慶応大学と理化学研究所などは12日、進行、再発したがんを対象に、新たな免疫療法の医師主導臨床試験(治験)を共同で始めると発表した。白血球に含まれる「ナチュラルキラーT(NKT)細胞」を活性化させて治療するもので、動物実験では、1回で約1年効果が続いたという。
NKT細胞は、谷口 克 ・理研グループディレクターらが発見した免疫細胞。他の免疫細胞を長期にわたって活性化し、がんを縮小させる効果があると考えられている。患者の血液を採取し、特殊な物質を加えて培養した上で患者に戻すとNKT細胞が体内で活性化し、免疫反応が強まる。動物実験では、がんの種類を問わず、進行や転移を抑制できたという。

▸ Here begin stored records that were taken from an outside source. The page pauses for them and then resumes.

(** [channels]: the channels of all topics, topic after topic. *)
Definition NSQD_channels (n : @NSQD D) : list Channel :=
  flat_map
    (fun entry =>
       match topics n !! snd entry with
       | Some t => snd <$> map_to_list (channelMap t)
       | None => []
       end)
    (map_to_list (topicMap n)).

End NSQDRegistry.

(** ** The clients of the broker *)

Section Clients.

(** [Client] is an interface; its implementations are outside the
    verified files. *)
Context {Client : Type}.

(** [AddClient] and [RemoveClient] on [n.clients]. *)
Definition AddClient (clientID : Z) (client : Client) (clients : gmap Z Client)
  : gmap Z Client :=
  <[clientID := client]> clients.

Definition RemoveClient (clientID : Z) (clients : gmap Z Client) : gmap Z Client :=
  match clients !! clientID with
  | None => clients
  | Some _ => delete clientID clients
  end.

End Clients.


(** ** Vocabulary of the statements about the enqueue path *)

Section PutVocabulary.

Context {B : Type} `{BackendQueue B}.

Implicit Types (m : Message) (w : World B).

(** The world after a message went to the memory queue. *)
Definition queued_in_memory m w : World B :=
  let t := topic w in
  mkWorld
    (set_memoryMsgChan (mkChan (buf (memoryMsgChan t) ++ [m]) (cap (memoryMsgChan t))) t)
    (errValue w) (bp w) (spawned w) (events w).

(** The world after a message was spilled: [backend'] and [e] are what the
    backend's [Put] gave for the frame. The buffer came from the pool and
    went back to it holding the frame; the health sentinel holds [e]; a
    failed write is logged. *)
Definition spilled_to_backend m (backend' : B) (e : option error) w : World B :=
  let t := topic w in
  mkWorld (set_backend backend' t) (mkErrStore e) (WriteTo m :: tl (bp w)) (spawned w)
    match e with
    | Some e =>
        events w ++
          [Logf LOG_ERROR
             ("TOPIC(" ++ name t ++ ") ERROR: failed to write message to backend - " ++ e)]
    | None => events w
    end.

(** The world after the counters were advanced by [dc] messages and [db]
    bytes. *)
Definition counted (dc db : Z) w : World B :=
  let t := topic w in
  mkWorld
    (set_messageBytes (AddUint64 (messageBytes t) db)
       (set_messageCount (AddUint64 (messageCount t) dc) t))
    (errValue w) (bp w) (spawned w) (events w).

(** [msgs] are enqueued one after the other, every [put] returning [nil]:
    the world after the last one. [None] when some [put] fails. *)
Fixpoint put_each (msgs : list Message) w : option (World B) :=
  match msgs with
  | [] => Some w
  | m :: rest =>
      match put m w with
      | (None, w') => put_each rest w'
      | (Some _, _) => None
      end
  end.

(** The total body length of [msgs]. *)
Definition bodies_len (msgs : list Message) : Z :=
  fold_right (fun m total => len (Body m) + total) 0 msgs.

End PutVocabulary.

(** ** Vocabulary of the statements about shutdown *)

Section ExitVocabulary.

Context {B : Type} `{BackendQueue B}.

Implicit Types (w : World B) (t : Topic B).

Definition with_topic (f : Topic B -> Topic B) w : World B :=
  mkWorld (f (topic w)) (errValue w) (bp w) (spawned w) (events w).

Definition with_events (evs : list event) w : World B :=
  mkWorld (topic w) (errValue w) (bp w) (spawned w) (events w ++ evs).

(** The topic with nothing left in its memory queue. *)
Definition emptied t : Topic B :=
  set_memoryMsgChan (mkChan [] (cap (memoryMsgChan t))) t.
Lemma X26_validity_frame_witness :
  isFormValid (step st_manual (RemoveRequirement 1)) = isFormValid st_manual.
Proof.
  destruct (X26_validity_frame st_manual (RemoveRequirement 1) eq_refl)
    as [Hv _].
  exact Hv.
Defined.
(** * multipart.py: the multipart/form-data decoder, embedded in Rocq

    Source: [src/deep-modeling/api/multipart.py].

    Conventions of the embedding.
    - A Python 2 byte string ([str]) and a decoded header line ([unicode],
      restricted to the code points 0..255 that the default charset latin1
      produces) are both lists of 8-bit characters; a decoding that leaves
      this range, or goes through another codec, is marked as not embedded
      (see [decode]).
    - Sizes, limits and slice indices are [Z], as Python integers are.
    - A call that can raise returns a [result]; a method that mutates its
      object before raising returns the mutated object with the exception.
    - A generator is the list of the events it performs when it is run to
      exhaustion, in order; a consumer that stops early leaves a suffix of
      that list unexecuted. *)

From Stdlib Require Import ZArith Lia Ascii String.
From stdpp Require Import base option list gmap strings.

Local Open Scope Z_scope.

(** ** Exceptions *)

Inductive mp_msg :=
| BoundaryDoesNotFit     (* 'Boundary does not fit into buffer_size.' *)
| StreamDoesNotStart     (* "Stream does not start with boundary" *)
| MemoryLimitReached     (* "Memory limit reached." *)
| DiskLimitReached       (* "Disk limit reached." *)
| UnexpectedEndOfStream  (* "Unexpected end of multipart stream." *)
| UnexpectedEndOfLine    (* 'Unexpected end of line in header.' *)
| NoColon                (* "Syntax error in header: No colon." *)
| BodyExceedsLength      (* 'Size of body exceeds Content-Length header.' *)
| DispositionMissing.    (* 'Content-Disposition header is missing.' *)

Inductive exn :=
| MultipartError (m : mp_msg)
| IndexError
| AttributeError
| ValueError
| IOError
| UnicodeDecodeError
| CodecNotEmbedded.   (* a decoding that this development does not embed *)

Inductive result (A : Type) :=
| Ok (a : A)
| Raise (e : exn).
Arguments Ok {A} a.
Arguments Raise {A} e.

Definition rbind {A B} (r : result A) (f : A -> result B) : result B :=
  match r with Ok a => f a | Raise e => Raise e end.

(** ** Byte strings and text *)

Abbreviation bytes := (list ascii) (only parsing).
Abbreviation text := (list ascii) (only parsing).

(** A literal. *)
Definition T (s : string) : list ascii := list_ascii_of_string s.

Definition DQUOTE : ascii := "034"%char.
Definition BSLASH : ascii := "092"%char.
Definition CR : ascii := "013"%char.
Definition LF : ascii := "010"%char.
Definition TAB : ascii := "009"%char.
Definition SPACE : ascii := "032"%char.

Definition ch_eqb (a b : ascii) : bool := Ascii.eqb a b.

Fixpoint text_eqb (a b : list ascii) : bool :=
  match a, b with
  | [], [] => true
  | x :: a', y :: b' => ch_eqb x y && text_eqb a' b'
  | _, _ => false
  end.

Definition zlen {A} (s : list A) : Z := Z.of_nat (length s).

(** [s[i]], negative indices counting from the end. *)
Definition index {A} (s : list A) (i : Z) : result A :=
  let n := zlen s in
  let k := if i <? 0 then i + n else i in
  if (k <? 0) || (n <=? k) then Raise IndexError
  else match s !! Z.to_nat k with Some a => Ok a | None => Raise IndexError end.

Definition clamp_index (n i : Z) : Z :=
  if i <? 0 then Z.max (i + n) 0 else Z.min i n.

Definition bound (d : Z) (o : option Z) : Z :=
  match o with Some i => i | None => d end.

(** [s[i:j]]; an omitted bound is [None]. *)
Definition slice {A} (s : list A) (i j : option Z) : list A :=
  let n := zlen s in
  let lo := clamp_index n (bound 0 i) in
  let hi := clamp_index n (bound n j) in
  take (Z.to_nat (hi - lo)) (drop (Z.to_nat lo) s).

Fixpoint startswith (s p : list ascii) : bool :=
  match p, s with
  | [], _ => true
  | x :: p', y :: s' => ch_eqb x y && startswith s' p'
  | _ :: _, [] => false
  end.

Definition endswith (s p : list ascii) : bool :=
  startswith (rev s) (rev p).

Definition contains_ch (c : ascii) (s : list ascii) : bool :=
  existsb (ch_eqb c) s.

(** [s.split(c)] for a one-character separator: the pieces between the
    occurrences of [c]; never empty. *)
Fixpoint split_ch (c : ascii) (s : text) : list text :=
  match s with
  | [] => [[]]
  | x :: s' =>
      if ch_eqb x c then [] :: split_ch c s'
      else match split_ch c s' with
           | [] => [[x]]
           | p :: ps => (x :: p) :: ps
           end
  end.

(** [s.split(c, 1)]: at the first occurrence of [c] only. *)
Fixpoint split1 (c : ascii) (s : text) : text * option text :=
  match s with
  | [] => ([], None)
  | x :: s' =>
      if ch_eqb x c then ([], Some s')
      else let '(a, b) := split1 c s' in (x :: a, b)
  end.

(** [s.replace(old, new)] for a non-empty [old]: occurrences are replaced
    from the left and do not overlap.  [skip] counts the characters of the
    occurrence being replaced that are still to be passed over. *)
Fixpoint replace_from (old new : text) (skip : nat) (s : text) : text :=
  match s with
  | [] => []
  | x :: s' =>
      match skip with
      | S k => replace_from old new k s'
      | O =>
          if startswith s old
          then new ++ replace_from old new (length old - 1)%nat s'
          else x :: replace_from old new 0%nat s'
      end
  end.

Definition replace (old new s : text) : text := replace_from old new 0%nat s.

(** ** Header parser *)

(** [header_unquote(val, filename=False)] *)
Definition header_unquote (val : text) (filename : bool) : result text :=
  rbind (index val 0) (fun first =>
  rbind (index val (-1)) (fun final =>
    if ch_eqb first final && ch_eqb final DQUOTE then
      let val := slice val (Some 1) (Some (-1)) in
      rbind
        (if text_eqb (slice val (Some 1) (Some 3)) [":"%char; BSLASH]
            || text_eqb (slice val None (Some 2)) [BSLASH; BSLASH]
         then index (split_ch BSLASH val) (-1)
         else Ok val)
        (fun val =>
           Ok (replace [BSLASH; DQUOTE] [DQUOTE]
                 (replace [BSLASH; BSLASH] [BSLASH] val)))
    else Ok val)).

(** *** The regular expressions of the module

    [re] is a backtracking matcher: alternatives are tried left to right,
    repetition is greedy, the first success wins.  [rmatch r st k] matches
    [r] at [st] and hands the state after it to the continuation [k]; a
    failure of [k] makes [r] try its next way of matching. *)

Inductive regex :=
| Bol                          (* ^ *)
| Chr (p : ascii -> bool)      (* a literal, a class, [.] *)
| Cat (r1 r2 : regex)
| Alt (r1 r2 : regex)          (* r1|r2 *)
| Star (r : regex)             (* r* *)
| Grp (n : nat) (r : regex).   (* the n-th capturing group *)

Definition Plus (r : regex) : regex := Cat r (Star r).   (* r+ *)

Record mstate := MState {
  m_pos : nat;                 (* characters before the current position *)
  m_rest : text;               (* the subject from the current position on *)
  m_caps : list (nat * text)   (* groups closed so far, latest first *)
}.

(** [match.group(n)]; [None] when the group took no part in the match. *)
Fixpoint group (n : nat) (caps : list (nat * text)) : option text :=
  match caps with
  | [] => None
  | (i, t) :: caps' => if Nat.eqb i n then Some t else group n caps'
  end.

(** The greedy loop of [r*]: one more round of [m] if it makes progress and
    the rest then succeeds, otherwise on with the continuation. *)
Fixpoint star_iter (m : mstate -> (mstate -> option mstate) -> option mstate)
    (k : mstate -> option mstate) (n : nat) (st : mstate) : option mstate :=
  match n with
  | O => k st
  | S n' =>
      match m st (fun st1 =>
              if (length (m_rest st1) <? length (m_rest st))%nat
              then star_iter m k n' st1 else None) with
      | Some res => Some res
      | None => k st
      end
  end.

Definition close_group (n : nat) (st st1 : mstate) : mstate :=
  MState (m_pos st1) (m_rest st1)
    ((n, take (m_pos st1 - m_pos st) (m_rest st)) :: m_caps st1).

Fixpoint rmatch (r : regex) (st : mstate) (k : mstate -> option mstate)
  : option mstate :=
  match r with
  | Bol => if Nat.eqb (m_pos st) 0 then k st else None
  | Chr p =>
      match m_rest st with
      | c :: s' =>
          if p c then k (MState (S (m_pos st)) s' (m_caps st)) else None
      | [] => None
      end
  | Cat r1 r2 => rmatch r1 st (fun st1 => rmatch r2 st1 k)
  | Alt r1 r2 =>
      match rmatch r1 st k with
      | Some res => Some res
      | None => rmatch r2 st k
      end
  | Star r1 => star_iter (rmatch r1) k (length (m_rest st)) st
  | Grp n r1 => rmatch r1 st (fun st1 => k (close_group n st st1))
  end.

(** [r.finditer(s)]: the matches of [r] in [s], leftmost first, each search
    starting where the previous match ended.  [skip] counts the positions
    still covered by the previous match. *)
Fixpoint finditer_from (r : regex) (pos skip : nat) (s : text)
  : list (list (nat * text)) :=
  let found :=
    match skip with
    | O => rmatch r (MState pos s []) Some
    | S _ => None
    end in
  match found with
  | Some st =>
      m_caps st ::
        match s with
        | [] => []
        | _ :: s' => finditer_from r (S pos) (m_pos st - pos - 1) s'
        end
  | None =>
      match s with
      | [] => []
      | _ :: s' => finditer_from r (S pos) (pred skip) s'
      end
  end.

Definition finditer (r : regex) (s : text) : list (list (nat * text)) :=
  finditer_from r 0 0 s.

(** [_special]: the characters ( ) < > @ , ; : backslash, double quote,
    / [ ] ? = { } space and tab; [re.escape] makes each stand for itself. *)
Definition _special : text :=
  T "()<>@,;:" ++ [BSLASH; DQUOTE] ++ T "/[]?={} " ++ [TAB].

Definition is_special (c : ascii) : bool := contains_ch c _special.
Definition not_special (c : ascii) : bool := negb (is_special c).

(** [\s] of a pattern compiled without flags *)
Definition is_space (c : ascii) : bool :=
  contains_ch c [SPACE; TAB; LF; CR; "012"%char; "011"%char].

(** [_qstr], a quoted string: a double quote, then any number of either
    a backslash followed by [.] or a character other than a double quote,
    then a double quote. *)
Definition _qstr : regex :=
  Cat (Chr (ch_eqb DQUOTE))
   (Cat (Star (Alt (Cat (Chr (ch_eqb BSLASH)) (Chr (fun c => negb (ch_eqb c LF))))
                   (Chr (fun c => negb (ch_eqb c DQUOTE)))))
        (Chr (ch_eqb DQUOTE))).
(** C6 as the specification words it: a required setting that is absent
    makes the request fail with a 500 that names it, with no upstream call. *)
Definition missing_setting_is_500 (d : deployment) (e : endpoint) : Prop :=
  forall name,
    In name (required_settings e) ->
    environ d !! name = None ->
    exists detail,
      handle d e = (Error 500 detail, []) /\ contains name detail = true.

(** The status with which an endpoint reports a missing setting. *)
Definition missing_setting_status (e : endpoint) : Z :=
  match e with
  | codeforces_userinfo_me => 400
  | _ => 500
  end.

(** A deployment with nothing configured and an upstream that cannot be
    reached. *)
Definition down (msg : string) : network := fun _ => Unreachable msg.

Definition bare_deployment : deployment :=
  {| environ := ∅;
     net := down "connection refused";
     local_time := fun _ => None;
     BeautifulSoup := fun _ => Some [];
     str_exn := fun _ => "" |}.

(** C5 as the specification words it: when the upstream cannot be reached
    and the endpoint calls it, the answer is a 503. *)
Definition unreachable_is_503 (d : deployment) (e : endpoint) : Prop :=
  (forall req, exists msg, net d req = Unreachable msg) ->
  (handle d e).2 <> [] ->
  exists detail, (handle d e).1 = Error 503 detail.

(** The message with which an endpoint reports an upstream it cannot reach,
    where its adapter has a handler for that; [msg] is the text of the
    transport error. *)
Definition could_not_connect (e : endpoint) (msg : string) : option string :=
  match e with
  | github_repos | github_issues | github_repo_pulls _ _ =>
      Some "Could not connect to the GitHub API."
  | stackoverflow_featured => Some "Could not connect to the Stack Exchange API."
  | hackernews_topstories | hackernews_newstories | hackernews_user _ =>
      Some "Could not connect to the Hacker News API."
  | kaggle_datasets | kaggle_competitions => Some "Could not connect to the Kaggle API."
  | codeforces_contests | codeforces_userinfo_me | codeforces_userinfo _ =>
      Some "Could not connect to the Codeforces API."
  | gitlab_projects | gitlab_issues | gitlab_pipelines =>
      Some "Could not connect to the GitLab API."
  | gfg_stats _ => Some "Could not connect to the GFG stats service."
  | devto_articles | devto_article _
  | ep_github_releases _ _ | ep_so_search _ _ | ep_pypi_package _ | ep_pypi_latest _
  | ep_reddit_search _ _ | ep_hn_search _ | ep_npm_package _ | ep_npm_latest _ =>
      Some ("Service unavailable: " +:+ msg)
  | github_pulls | stackoverflow_questions _ _ | stackoverflow_answers _ _
  | hackernews_item _ | gfg_potd => None
  end.

(** ** Stack Overflow identities *)

(** An environment with a default user id, and one with a default username
    only. *)
Definition id_environ : gmap string string := {[ "STACKOVERFLOW_USER_ID" := "22656" ]}.

Definition name_environ : gmap string string := {[ "STACKOVERFLOW_USERNAME" := "jon" ]}.


(** ** The requests of an endpoint *)

(** Every request [m] adds to the trace satisfies [P]. *)
Definition sends {A} (P : request -> Prop) (m : M A) : Prop :=
  forall tr, exists added, (m tr).2 = tr ++ added /\ Forall P added.

(** [m] adds at most [n] requests to the trace, and each satisfies [P]. *)
Definition emits {A} (P : request -> Prop) (n : nat) (m : M A) : Prop :=
  forall tr, exists added,
    (m tr).2 = tr ++ added /\ Forall P added /\ (length added <= n)%nat.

治験は、慶応大を中心に実施。20~74歳の進行、再発がんの患者12~18人を登録し、患者の血液を培養して作ったものを4週間あけて2回、点滴投与する。12月まで患者を集め、3年間にわたり生存率などを見る。安全性や効果が確認され、治験が順調に進めば、6年後の実用化が期待できるとしている。
谷口氏は「自分の血液を使うのでアレルギー反応などが少なく、既存の免疫治療薬との併用で効果の上乗せも期待できると考えている」と話す。